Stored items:

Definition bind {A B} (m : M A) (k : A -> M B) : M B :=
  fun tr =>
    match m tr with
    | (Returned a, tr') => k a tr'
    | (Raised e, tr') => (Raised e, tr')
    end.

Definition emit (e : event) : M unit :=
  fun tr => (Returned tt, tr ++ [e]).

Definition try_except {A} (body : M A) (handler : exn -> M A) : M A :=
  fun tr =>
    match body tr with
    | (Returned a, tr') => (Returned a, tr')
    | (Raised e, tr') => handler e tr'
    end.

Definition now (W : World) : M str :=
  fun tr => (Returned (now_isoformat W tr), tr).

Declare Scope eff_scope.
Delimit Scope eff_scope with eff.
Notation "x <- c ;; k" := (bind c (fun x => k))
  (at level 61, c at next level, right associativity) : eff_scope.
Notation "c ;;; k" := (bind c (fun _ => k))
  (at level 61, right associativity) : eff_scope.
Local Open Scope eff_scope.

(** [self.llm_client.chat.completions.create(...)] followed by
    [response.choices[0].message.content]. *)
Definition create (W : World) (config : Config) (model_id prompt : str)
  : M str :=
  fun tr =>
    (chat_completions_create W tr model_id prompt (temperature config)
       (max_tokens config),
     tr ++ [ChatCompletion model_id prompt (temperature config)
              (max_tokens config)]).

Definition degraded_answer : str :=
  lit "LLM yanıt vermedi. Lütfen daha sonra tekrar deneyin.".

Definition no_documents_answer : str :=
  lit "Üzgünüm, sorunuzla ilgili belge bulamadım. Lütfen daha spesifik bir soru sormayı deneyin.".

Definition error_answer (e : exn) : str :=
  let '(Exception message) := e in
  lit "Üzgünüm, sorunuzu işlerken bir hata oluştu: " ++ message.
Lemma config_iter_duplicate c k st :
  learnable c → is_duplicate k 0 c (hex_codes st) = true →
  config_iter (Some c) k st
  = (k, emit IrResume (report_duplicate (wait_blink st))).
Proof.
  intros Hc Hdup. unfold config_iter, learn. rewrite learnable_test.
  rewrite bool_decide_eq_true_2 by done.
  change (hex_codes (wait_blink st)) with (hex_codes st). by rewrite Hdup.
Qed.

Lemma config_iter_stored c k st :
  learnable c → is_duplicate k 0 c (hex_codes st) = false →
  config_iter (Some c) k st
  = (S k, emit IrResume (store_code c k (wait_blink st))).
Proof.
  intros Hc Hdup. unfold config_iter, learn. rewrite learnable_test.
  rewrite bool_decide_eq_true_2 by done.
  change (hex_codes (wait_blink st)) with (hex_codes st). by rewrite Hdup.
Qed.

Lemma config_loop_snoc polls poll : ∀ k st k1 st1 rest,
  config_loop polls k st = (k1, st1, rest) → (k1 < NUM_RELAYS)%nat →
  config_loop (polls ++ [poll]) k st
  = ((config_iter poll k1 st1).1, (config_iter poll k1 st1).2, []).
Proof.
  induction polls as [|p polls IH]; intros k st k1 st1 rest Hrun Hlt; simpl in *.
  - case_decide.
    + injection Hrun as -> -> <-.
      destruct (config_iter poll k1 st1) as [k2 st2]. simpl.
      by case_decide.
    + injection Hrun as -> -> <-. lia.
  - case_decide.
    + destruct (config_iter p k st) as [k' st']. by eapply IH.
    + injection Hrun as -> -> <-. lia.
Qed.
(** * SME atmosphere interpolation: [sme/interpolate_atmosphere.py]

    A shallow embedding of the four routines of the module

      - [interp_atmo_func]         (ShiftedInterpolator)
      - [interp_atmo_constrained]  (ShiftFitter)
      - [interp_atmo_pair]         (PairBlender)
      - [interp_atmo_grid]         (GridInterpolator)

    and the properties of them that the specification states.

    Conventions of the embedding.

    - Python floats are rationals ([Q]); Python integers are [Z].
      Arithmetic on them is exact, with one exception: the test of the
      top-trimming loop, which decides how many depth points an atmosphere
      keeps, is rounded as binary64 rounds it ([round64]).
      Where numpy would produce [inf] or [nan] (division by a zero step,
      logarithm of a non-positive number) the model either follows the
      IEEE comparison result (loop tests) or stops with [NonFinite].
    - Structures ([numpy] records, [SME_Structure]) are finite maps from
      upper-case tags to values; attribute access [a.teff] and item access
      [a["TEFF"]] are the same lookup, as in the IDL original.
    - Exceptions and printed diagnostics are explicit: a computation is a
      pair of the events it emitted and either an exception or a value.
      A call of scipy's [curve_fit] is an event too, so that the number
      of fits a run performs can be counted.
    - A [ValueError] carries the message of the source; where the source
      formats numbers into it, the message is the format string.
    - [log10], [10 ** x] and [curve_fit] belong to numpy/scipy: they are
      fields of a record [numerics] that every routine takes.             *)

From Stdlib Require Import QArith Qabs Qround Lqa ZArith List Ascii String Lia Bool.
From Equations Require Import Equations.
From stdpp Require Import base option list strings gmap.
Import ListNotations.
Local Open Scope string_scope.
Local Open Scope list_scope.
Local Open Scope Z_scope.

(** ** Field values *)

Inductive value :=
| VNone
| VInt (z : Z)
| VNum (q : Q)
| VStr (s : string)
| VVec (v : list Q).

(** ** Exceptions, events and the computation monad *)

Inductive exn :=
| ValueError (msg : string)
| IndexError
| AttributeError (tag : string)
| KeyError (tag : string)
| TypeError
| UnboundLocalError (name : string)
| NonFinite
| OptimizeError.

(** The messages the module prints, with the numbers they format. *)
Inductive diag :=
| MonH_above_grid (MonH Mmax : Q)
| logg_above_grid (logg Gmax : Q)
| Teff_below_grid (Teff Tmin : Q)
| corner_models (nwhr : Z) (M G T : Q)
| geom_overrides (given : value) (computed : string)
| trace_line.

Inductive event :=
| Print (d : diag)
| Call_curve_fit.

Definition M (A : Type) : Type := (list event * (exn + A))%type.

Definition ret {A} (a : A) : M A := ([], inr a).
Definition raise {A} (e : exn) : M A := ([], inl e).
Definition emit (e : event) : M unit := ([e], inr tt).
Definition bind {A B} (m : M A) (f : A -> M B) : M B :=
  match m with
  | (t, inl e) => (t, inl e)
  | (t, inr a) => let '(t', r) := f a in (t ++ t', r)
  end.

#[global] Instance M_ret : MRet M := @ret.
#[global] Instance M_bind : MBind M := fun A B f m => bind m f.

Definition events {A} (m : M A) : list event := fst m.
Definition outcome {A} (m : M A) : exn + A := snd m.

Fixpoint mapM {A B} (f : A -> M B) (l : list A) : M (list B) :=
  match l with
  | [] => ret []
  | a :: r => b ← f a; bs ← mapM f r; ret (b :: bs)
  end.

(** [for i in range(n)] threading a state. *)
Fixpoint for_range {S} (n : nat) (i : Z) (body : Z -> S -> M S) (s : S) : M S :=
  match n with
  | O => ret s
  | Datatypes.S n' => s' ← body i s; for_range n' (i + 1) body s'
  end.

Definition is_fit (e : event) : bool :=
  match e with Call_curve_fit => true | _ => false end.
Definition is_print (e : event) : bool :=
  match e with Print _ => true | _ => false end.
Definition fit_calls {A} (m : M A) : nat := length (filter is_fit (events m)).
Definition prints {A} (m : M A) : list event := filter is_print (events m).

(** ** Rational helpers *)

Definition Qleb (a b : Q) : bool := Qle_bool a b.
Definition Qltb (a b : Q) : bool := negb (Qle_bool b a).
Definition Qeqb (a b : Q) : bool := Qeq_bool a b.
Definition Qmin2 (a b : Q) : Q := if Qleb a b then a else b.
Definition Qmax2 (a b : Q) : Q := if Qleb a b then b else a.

▶ Goal of the exercise
Set down the preceding data verbatim. Every line belongs in the copy.

▶ Solution for this task
Definition bind {A B} (m : M A) (k : A -> M B) : M B :=
  fun tr =>
    match m tr with
    | (Returned a, tr') => k a tr'
    | (Raised e, tr') => (Raised e, tr')
    end.

Definition emit (e : event) : M unit :=
  fun tr => (Returned tt, tr ++ [e]).

Definition try_except {A} (body : M A) (handler : exn -> M A) : M A :=
  fun tr =>
    match body tr with
    | (Returned a, tr') => (Returned a, tr')
    | (Raised e, tr') => handler e tr'
    end.

Definition now (W : World) : M str :=
  fun tr => (Returned (now_isoformat W tr), tr).

Declare Scope eff_scope.
Delimit Scope eff_scope with eff.
Notation "x <- c ;; k" := (bind c (fun x => k))
  (at level 61, c at next level, right associativity) : eff_scope.
Notation "c ;;; k" := (bind c (fun _ => k))
  (at level 61, right associativity) : eff_scope.
Local Open Scope eff_scope.

(** [self.llm_client.chat.completions.create(...)] followed by
    [response.choices[0].message.content]. *)
Definition create (W : World) (config : Config) (model_id prompt : str)
  : M str :=
  fun tr =>
    (chat_completions_create W tr model_id prompt (temperature config)
       (max_tokens config),
     tr ++ [ChatCompletion model_id prompt (temperature config)
              (max_tokens config)]).

Definition degraded_answer : str :=
  lit "LLM yanıt vermedi. Lütfen daha sonra tekrar deneyin.".

Definition no_documents_answer : str :=
  lit "Üzgünüm, sorunuzla ilgili belge bulamadım. Lütfen daha spesifik bir soru sormayı deneyin.".

Definition error_answer (e : exn) : str :=
  let '(Exception message) := e in
  lit "Üzgünüm, sorunuzu işlerken bir hata oluştu: " ++ message.
Lemma config_iter_duplicate c k st :
  learnable c → is_duplicate k 0 c (hex_codes st) = true →
  config_iter (Some c) k st
  = (k, emit IrResume (report_duplicate (wait_blink st))).
Proof.
  intros Hc Hdup. unfold config_iter, learn. rewrite learnable_test.
  rewrite bool_decide_eq_true_2 by done.
  change (hex_codes (wait_blink st)) with (hex_codes st). by rewrite Hdup.
Qed.

Lemma config_iter_stored c k st :
  learnable c → is_duplicate k 0 c (hex_codes st) = false →
  config_iter (Some c) k st
  = (S k, emit IrResume (store_code c k (wait_blink st))).
Proof.
  intros Hc Hdup. unfold config_iter, learn. rewrite learnable_test.
  rewrite bool_decide_eq_true_2 by done.
  change (hex_codes (wait_blink st)) with (hex_codes st). by rewrite Hdup.
Qed.

Lemma config_loop_snoc polls poll : ∀ k st k1 st1 rest,
  config_loop polls k st = (k1, st1, rest) → (k1 < NUM_RELAYS)%nat →
  config_loop (polls ++ [poll]) k st
  = ((config_iter poll k1 st1).1, (config_iter poll k1 st1).2, []).
Proof.
  induction polls as [|p polls IH]; intros k st k1 st1 rest Hrun Hlt; simpl in *.
  - case_decide.
    + injection Hrun as -> -> <-.
      destruct (config_iter poll k1 st1) as [k2 st2]. simpl.
      by case_decide.
    + injection Hrun as -> -> <-. lia.
  - case_decide.
    + destruct (config_iter p k st) as [k' st']. by eapply IH.
    + injection Hrun as -> -> <-. lia.
Qed.
(** * SME atmosphere interpolation: [sme/interpolate_atmosphere.py]

    A shallow embedding of the four routines of the module

      - [interp_atmo_func]         (ShiftedInterpolator)
      - [interp_atmo_constrained]  (ShiftFitter)
      - [interp_atmo_pair]         (PairBlender)
      - [interp_atmo_grid]         (GridInterpolator)

    and the properties of them that the specification states.

    Conventions of the embedding.

    - Python floats are rationals ([Q]); Python integers are [Z].
      Arithmetic on them is exact, with one exception: the test of the
      top-trimming loop, which decides how many depth points an atmosphere
      keeps, is rounded as binary64 rounds it ([round64]).
      Where numpy would produce [inf] or [nan] (division by a zero step,
      logarithm of a non-positive number) the model either follows the
      IEEE comparison result (loop tests) or stops with [NonFinite].
    - Structures ([numpy] records, [SME_Structure]) are finite maps from
      upper-case tags to values; attribute access [a.teff] and item access
      [a["TEFF"]] are the same lookup, as in the IDL original.
    - Exceptions and printed diagnostics are explicit: a computation is a
      pair of the events it emitted and either an exception or a value.
      A call of scipy's [curve_fit] is an event too, so that the number
      of fits a run performs can be counted.
    - A [ValueError] carries the message of the source; where the source
      formats numbers into it, the message is the format string.
    - [log10], [10 ** x] and [curve_fit] belong to numpy/scipy: they are
      fields of a record [numerics] that every routine takes.             *)

From Stdlib Require Import QArith Qabs Qround Lqa ZArith List Ascii String Lia Bool.
From Equations Require Import Equations.
From stdpp Require Import base option list strings gmap.
Import ListNotations.
Local Open Scope string_scope.
Local Open Scope list_scope.
Local Open Scope Z_scope.

(** ** Field values *)

Inductive value :=
| VNone
| VInt (z : Z)
| VNum (q : Q)
| VStr (s : string)
| VVec (v : list Q).

(** ** Exceptions, events and the computation monad *)

Inductive exn :=
| ValueError (msg : string)
| IndexError
| AttributeError (tag : string)
| KeyError (tag : string)
| TypeError
| UnboundLocalError (name : string)
| NonFinite
| OptimizeError.

(** The messages the module prints, with the numbers they format. *)
Inductive diag :=
| MonH_above_grid (MonH Mmax : Q)
| logg_above_grid (logg Gmax : Q)
| Teff_below_grid (Teff Tmin : Q)
| corner_models (nwhr : Z) (M G T : Q)
| geom_overrides (given : value) (computed : string)
| trace_line.

Inductive event :=
| Print (d : diag)
| Call_curve_fit.

Definition M (A : Type) : Type := (list event * (exn + A))%type.

Definition ret {A} (a : A) : M A := ([], inr a).
Definition raise {A} (e : exn) : M A := ([], inl e).
Definition emit (e : event) : M unit := ([e], inr tt).
Definition bind {A B} (m : M A) (f : A -> M B) : M B :=
  match m with
  | (t, inl e) => (t, inl e)
  | (t, inr a) => let '(t', r) := f a in (t ++ t', r)
  end.

#[global] Instance M_ret : MRet M := @ret.
#[global] Instance M_bind : MBind M := fun A B f m => bind m f.

Definition events {A} (m : M A) : list event := fst m.
Definition outcome {A} (m : M A) : exn + A := snd m.

Fixpoint mapM {A B} (f : A -> M B) (l : list A) : M (list B) :=
  match l with
  | [] => ret []
  | a :: r => b ← f a; bs ← mapM f r; ret (b :: bs)
  end.

(** [for i in range(n)] threading a state. *)
Fixpoint for_range {S} (n : nat) (i : Z) (body : Z -> S -> M S) (s : S) : M S :=
  match n with
  | O => ret s
  | Datatypes.S n' => s' ← body i s; for_range n' (i + 1) body s'
  end.

Definition is_fit (e : event) : bool :=
  match e with Call_curve_fit => true | _ => false end.
Definition is_print (e : event) : bool :=
  match e with Print _ => true | _ => false end.
Definition fit_calls {A} (m : M A) : nat := length (filter is_fit (events m)).
Definition prints {A} (m : M A) : list event := filter is_print (events m).

(** ** Rational helpers *)

Definition Qleb (a b : Q) : bool := Qle_bool a b.
Definition Qltb (a b : Q) : bool := negb (Qle_bool b a).
Definition Qeqb (a b : Q) : bool := Qeq_bool a b.
Definition Qmin2 (a b : Q) : Q := if Qleb a b then a else b.
Definition Qmax2 (a b : Q) : Q := if Qleb a b then b else a.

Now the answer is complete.